[Work task]: Please print out every entry below, verbatim.

[Records for processing]:
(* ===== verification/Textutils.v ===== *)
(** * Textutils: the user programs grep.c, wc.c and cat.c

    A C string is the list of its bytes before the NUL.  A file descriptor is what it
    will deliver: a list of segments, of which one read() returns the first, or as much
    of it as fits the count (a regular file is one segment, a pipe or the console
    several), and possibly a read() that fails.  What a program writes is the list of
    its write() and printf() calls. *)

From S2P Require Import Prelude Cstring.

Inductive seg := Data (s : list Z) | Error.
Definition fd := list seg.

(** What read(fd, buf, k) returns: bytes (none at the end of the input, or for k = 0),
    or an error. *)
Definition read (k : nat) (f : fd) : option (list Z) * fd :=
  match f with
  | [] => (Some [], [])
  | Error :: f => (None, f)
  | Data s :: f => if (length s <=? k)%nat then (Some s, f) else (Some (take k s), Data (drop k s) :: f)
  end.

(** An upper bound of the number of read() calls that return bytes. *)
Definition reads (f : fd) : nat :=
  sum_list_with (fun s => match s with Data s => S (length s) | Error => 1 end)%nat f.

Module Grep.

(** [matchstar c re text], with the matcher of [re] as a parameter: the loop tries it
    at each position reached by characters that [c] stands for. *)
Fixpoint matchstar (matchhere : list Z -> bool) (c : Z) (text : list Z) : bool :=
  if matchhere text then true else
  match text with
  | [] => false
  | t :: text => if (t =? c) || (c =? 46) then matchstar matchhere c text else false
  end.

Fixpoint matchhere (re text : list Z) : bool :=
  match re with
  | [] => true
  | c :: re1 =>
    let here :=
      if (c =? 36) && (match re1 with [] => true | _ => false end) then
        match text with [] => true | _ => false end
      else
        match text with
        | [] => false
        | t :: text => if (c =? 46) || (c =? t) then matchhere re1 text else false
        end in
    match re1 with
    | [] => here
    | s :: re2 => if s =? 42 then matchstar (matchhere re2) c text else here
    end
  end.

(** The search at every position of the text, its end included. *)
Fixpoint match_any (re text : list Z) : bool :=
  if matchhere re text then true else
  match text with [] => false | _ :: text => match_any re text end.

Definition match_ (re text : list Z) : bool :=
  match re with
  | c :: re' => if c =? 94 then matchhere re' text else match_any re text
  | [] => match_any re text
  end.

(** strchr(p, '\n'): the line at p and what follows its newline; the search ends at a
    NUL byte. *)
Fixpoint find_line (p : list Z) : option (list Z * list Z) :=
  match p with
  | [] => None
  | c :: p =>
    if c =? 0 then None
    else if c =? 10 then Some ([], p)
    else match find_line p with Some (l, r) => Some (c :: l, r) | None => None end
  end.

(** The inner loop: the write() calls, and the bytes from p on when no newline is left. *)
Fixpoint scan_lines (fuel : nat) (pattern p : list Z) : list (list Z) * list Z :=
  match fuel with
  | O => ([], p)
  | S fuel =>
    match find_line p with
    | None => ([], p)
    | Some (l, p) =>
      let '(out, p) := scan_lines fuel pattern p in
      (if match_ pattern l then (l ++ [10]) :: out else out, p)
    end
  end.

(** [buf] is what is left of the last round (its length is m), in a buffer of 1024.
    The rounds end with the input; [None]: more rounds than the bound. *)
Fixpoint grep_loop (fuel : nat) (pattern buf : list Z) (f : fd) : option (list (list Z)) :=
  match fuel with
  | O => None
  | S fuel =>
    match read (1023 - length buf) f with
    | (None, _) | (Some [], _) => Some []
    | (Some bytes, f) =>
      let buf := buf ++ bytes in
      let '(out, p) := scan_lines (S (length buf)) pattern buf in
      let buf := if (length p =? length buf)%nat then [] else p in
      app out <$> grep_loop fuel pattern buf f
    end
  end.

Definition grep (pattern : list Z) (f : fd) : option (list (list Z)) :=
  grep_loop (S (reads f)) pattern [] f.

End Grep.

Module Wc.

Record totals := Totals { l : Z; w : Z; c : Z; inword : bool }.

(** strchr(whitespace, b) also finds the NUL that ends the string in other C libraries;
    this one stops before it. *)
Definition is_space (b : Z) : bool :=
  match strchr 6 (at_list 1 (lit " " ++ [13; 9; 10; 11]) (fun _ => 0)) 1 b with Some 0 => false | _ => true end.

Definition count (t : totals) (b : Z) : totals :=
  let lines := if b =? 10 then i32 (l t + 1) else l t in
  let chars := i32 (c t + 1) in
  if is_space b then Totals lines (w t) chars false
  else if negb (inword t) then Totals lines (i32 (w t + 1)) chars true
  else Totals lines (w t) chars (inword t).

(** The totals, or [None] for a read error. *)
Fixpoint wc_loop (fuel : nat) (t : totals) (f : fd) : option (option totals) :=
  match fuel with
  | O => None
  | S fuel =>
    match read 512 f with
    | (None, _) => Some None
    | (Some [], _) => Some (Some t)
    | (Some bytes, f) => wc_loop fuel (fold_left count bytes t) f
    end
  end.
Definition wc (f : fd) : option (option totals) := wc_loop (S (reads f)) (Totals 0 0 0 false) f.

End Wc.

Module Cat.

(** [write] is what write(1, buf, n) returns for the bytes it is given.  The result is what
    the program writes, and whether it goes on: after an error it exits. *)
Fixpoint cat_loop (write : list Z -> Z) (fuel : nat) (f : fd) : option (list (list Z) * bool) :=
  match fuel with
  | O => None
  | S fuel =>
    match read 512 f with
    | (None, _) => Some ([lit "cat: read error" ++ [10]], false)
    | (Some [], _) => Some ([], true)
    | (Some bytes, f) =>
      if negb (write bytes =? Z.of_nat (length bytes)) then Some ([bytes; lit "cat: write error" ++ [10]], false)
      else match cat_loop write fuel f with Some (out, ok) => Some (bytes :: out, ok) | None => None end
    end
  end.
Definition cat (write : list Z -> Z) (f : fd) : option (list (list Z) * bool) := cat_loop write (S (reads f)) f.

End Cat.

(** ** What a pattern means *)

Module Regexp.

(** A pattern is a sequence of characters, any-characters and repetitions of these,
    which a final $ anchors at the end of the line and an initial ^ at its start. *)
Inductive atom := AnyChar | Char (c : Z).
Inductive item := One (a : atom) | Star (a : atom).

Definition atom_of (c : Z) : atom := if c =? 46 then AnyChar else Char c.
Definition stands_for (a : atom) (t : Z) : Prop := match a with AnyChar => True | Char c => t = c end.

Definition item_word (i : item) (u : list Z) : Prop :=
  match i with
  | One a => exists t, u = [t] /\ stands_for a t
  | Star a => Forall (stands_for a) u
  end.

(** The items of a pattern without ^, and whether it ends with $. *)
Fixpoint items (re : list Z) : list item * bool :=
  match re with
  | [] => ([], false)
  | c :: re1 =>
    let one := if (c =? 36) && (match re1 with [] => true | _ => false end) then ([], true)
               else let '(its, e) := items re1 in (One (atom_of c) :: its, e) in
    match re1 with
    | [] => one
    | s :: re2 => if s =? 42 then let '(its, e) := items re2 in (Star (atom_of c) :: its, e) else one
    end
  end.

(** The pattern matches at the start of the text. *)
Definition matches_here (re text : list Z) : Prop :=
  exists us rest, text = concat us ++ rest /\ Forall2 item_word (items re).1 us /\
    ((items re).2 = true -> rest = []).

[Reply]:
(* ===== verification/Textutils.v ===== *)
(** * Textutils: the user programs grep.c, wc.c and cat.c

    A C string is the list of its bytes before the NUL.  A file descriptor is what it
    will deliver: a list of segments, of which one read() returns the first, or as much
    of it as fits the count (a regular file is one segment, a pipe or the console
    several), and possibly a read() that fails.  What a program writes is the list of
    its write() and printf() calls. *)

From S2P Require Import Prelude Cstring.

Inductive seg := Data (s : list Z) | Error.
Definition fd := list seg.

(** What read(fd, buf, k) returns: bytes (none at the end of the input, or for k = 0),
    or an error. *)
Definition read (k : nat) (f : fd) : option (list Z) * fd :=
  match f with
  | [] => (Some [], [])
  | Error :: f => (None, f)
  | Data s :: f => if (length s <=? k)%nat then (Some s, f) else (Some (take k s), Data (drop k s) :: f)
  end.

(** An upper bound of the number of read() calls that return bytes. *)
Definition reads (f : fd) : nat :=
  sum_list_with (fun s => match s with Data s => S (length s) | Error => 1 end)%nat f.

Module Grep.

(** [matchstar c re text], with the matcher of [re] as a parameter: the loop tries it
    at each position reached by characters that [c] stands for. *)
Fixpoint matchstar (matchhere : list Z -> bool) (c : Z) (text : list Z) : bool :=
  if matchhere text then true else
  match text with
  | [] => false
  | t :: text => if (t =? c) || (c =? 46) then matchstar matchhere c text else false
  end.

Fixpoint matchhere (re text : list Z) : bool :=
  match re with
  | [] => true
  | c :: re1 =>
    let here :=
      if (c =? 36) && (match re1 with [] => true | _ => false end) then
        match text with [] => true | _ => false end
      else
        match text with
        | [] => false
        | t :: text => if (c =? 46) || (c =? t) then matchhere re1 text else false
        end in
    match re1 with
    | [] => here
    | s :: re2 => if s =? 42 then matchstar (matchhere re2) c text else here
    end
  end.

(** The search at every position of the text, its end included. *)
Fixpoint match_any (re text : list Z) : bool :=
  if matchhere re text then true else
  match text with [] => false | _ :: text => match_any re text end.

Definition match_ (re text : list Z) : bool :=
  match re with
  | c :: re' => if c =? 94 then matchhere re' text else match_any re text
  | [] => match_any re text
  end.

(** strchr(p, '\n'): the line at p and what follows its newline; the search ends at a
    NUL byte. *)
Fixpoint find_line (p : list Z) : option (list Z * list Z) :=
  match p with
  | [] => None
  | c :: p =>
    if c =? 0 then None
    else if c =? 10 then Some ([], p)
    else match find_line p with Some (l, r) => Some (c :: l, r) | None => None end
  end.

(** The inner loop: the write() calls, and the bytes from p on when no newline is left. *)
Fixpoint scan_lines (fuel : nat) (pattern p : list Z) : list (list Z) * list Z :=
  match fuel with
  | O => ([], p)
  | S fuel =>
    match find_line p with
    | None => ([], p)
    | Some (l, p) =>
      let '(out, p) := scan_lines fuel pattern p in
      (if match_ pattern l then (l ++ [10]) :: out else out, p)
    end
  end.

(** [buf] is what is left of the last round (its length is m), in a buffer of 1024.
    The rounds end with the input; [None]: more rounds than the bound. *)
Fixpoint grep_loop (fuel : nat) (pattern buf : list Z) (f : fd) : option (list (list Z)) :=
  match fuel with
  | O => None
  | S fuel =>
    match read (1023 - length buf) f with
    | (None, _) | (Some [], _) => Some []
    | (Some bytes, f) =>
      let buf := buf ++ bytes in
      let '(out, p) := scan_lines (S (length buf)) pattern buf in
      let buf := if (length p =? length buf)%nat then [] else p in
      app out <$> grep_loop fuel pattern buf f
    end
  end.

Definition grep (pattern : list Z) (f : fd) : option (list (list Z)) :=
  grep_loop (S (reads f)) pattern [] f.

End Grep.

Module Wc.

Record totals := Totals { l : Z; w : Z; c : Z; inword : bool }.

(** strchr(whitespace, b) also finds the NUL that ends the string in other C libraries;
    this one stops before it. *)
Definition is_space (b : Z) : bool :=
  match strchr 6 (at_list 1 (lit " " ++ [13; 9; 10; 11]) (fun _ => 0)) 1 b with Some 0 => false | _ => true end.

Definition count (t : totals) (b : Z) : totals :=
  let lines := if b =? 10 then i32 (l t + 1) else l t in
  let chars := i32 (c t + 1) in
  if is_space b then Totals lines (w t) chars false
  else if negb (inword t) then Totals lines (i32 (w t + 1)) chars true
  else Totals lines (w t) chars (inword t).

(** The totals, or [None] for a read error. *)
Fixpoint wc_loop (fuel : nat) (t : totals) (f : fd) : option (option totals) :=
  match fuel with
  | O => None
  | S fuel =>
    match read 512 f with
    | (None, _) => Some None
    | (Some [], _) => Some (Some t)
    | (Some bytes, f) => wc_loop fuel (fold_left count bytes t) f
    end
  end.
Definition wc (f : fd) : option (option totals) := wc_loop (S (reads f)) (Totals 0 0 0 false) f.

End Wc.

Module Cat.

(** [write] is what write(1, buf, n) returns for the bytes it is given.  The result is what
    the program writes, and whether it goes on: after an error it exits. *)
Fixpoint cat_loop (write : list Z -> Z) (fuel : nat) (f : fd) : option (list (list Z) * bool) :=
  match fuel with
  | O => None
  | S fuel =>
    match read 512 f with
    | (None, _) => Some ([lit "cat: read error" ++ [10]], false)
    | (Some [], _) => Some ([], true)
    | (Some bytes, f) =>
      if negb (write bytes =? Z.of_nat (length bytes)) then Some ([bytes; lit "cat: write error" ++ [10]], false)
      else match cat_loop write fuel f with Some (out, ok) => Some (bytes :: out, ok) | None => None end
    end
  end.
Definition cat (write : list Z -> Z) (f : fd) : option (list (list Z) * bool) := cat_loop write (S (reads f)) f.

End Cat.

(** ** What a pattern means *)

Module Regexp.

(** A pattern is a sequence of characters, any-characters and repetitions of these,
    which a final $ anchors at the end of the line and an initial ^ at its start. *)
Inductive atom := AnyChar | Char (c : Z).
Inductive item := One (a : atom) | Star (a : atom).

Definition atom_of (c : Z) : atom := if c =? 46 then AnyChar else Char c.
Definition stands_for (a : atom) (t : Z) : Prop := match a with AnyChar => True | Char c => t = c end.

Definition item_word (i : item) (u : list Z) : Prop :=
  match i with
  | One a => exists t, u = [t] /\ stands_for a t
  | Star a => Forall (stands_for a) u
  end.

(** The items of a pattern without ^, and whether it ends with $. *)
Fixpoint items (re : list Z) : list item * bool :=
  match re with
  | [] => ([], false)
  | c :: re1 =>
    let one := if (c =? 36) && (match re1 with [] => true | _ => false end) then ([], true)
               else let '(its, e) := items re1 in (One (atom_of c) :: its, e) in
    match re1 with
    | [] => one
    | s :: re2 => if s =? 42 then let '(its, e) := items re2 in (Star (atom_of c) :: its, e) else one
    end
  end.

(** The pattern matches at the start of the text. *)
Definition matches_here (re text : list Z) : Prop :=
  exists us rest, text = concat us ++ rest /\ Forall2 item_word (items re).1 us /\
    ((items re).2 = true -> rest = []).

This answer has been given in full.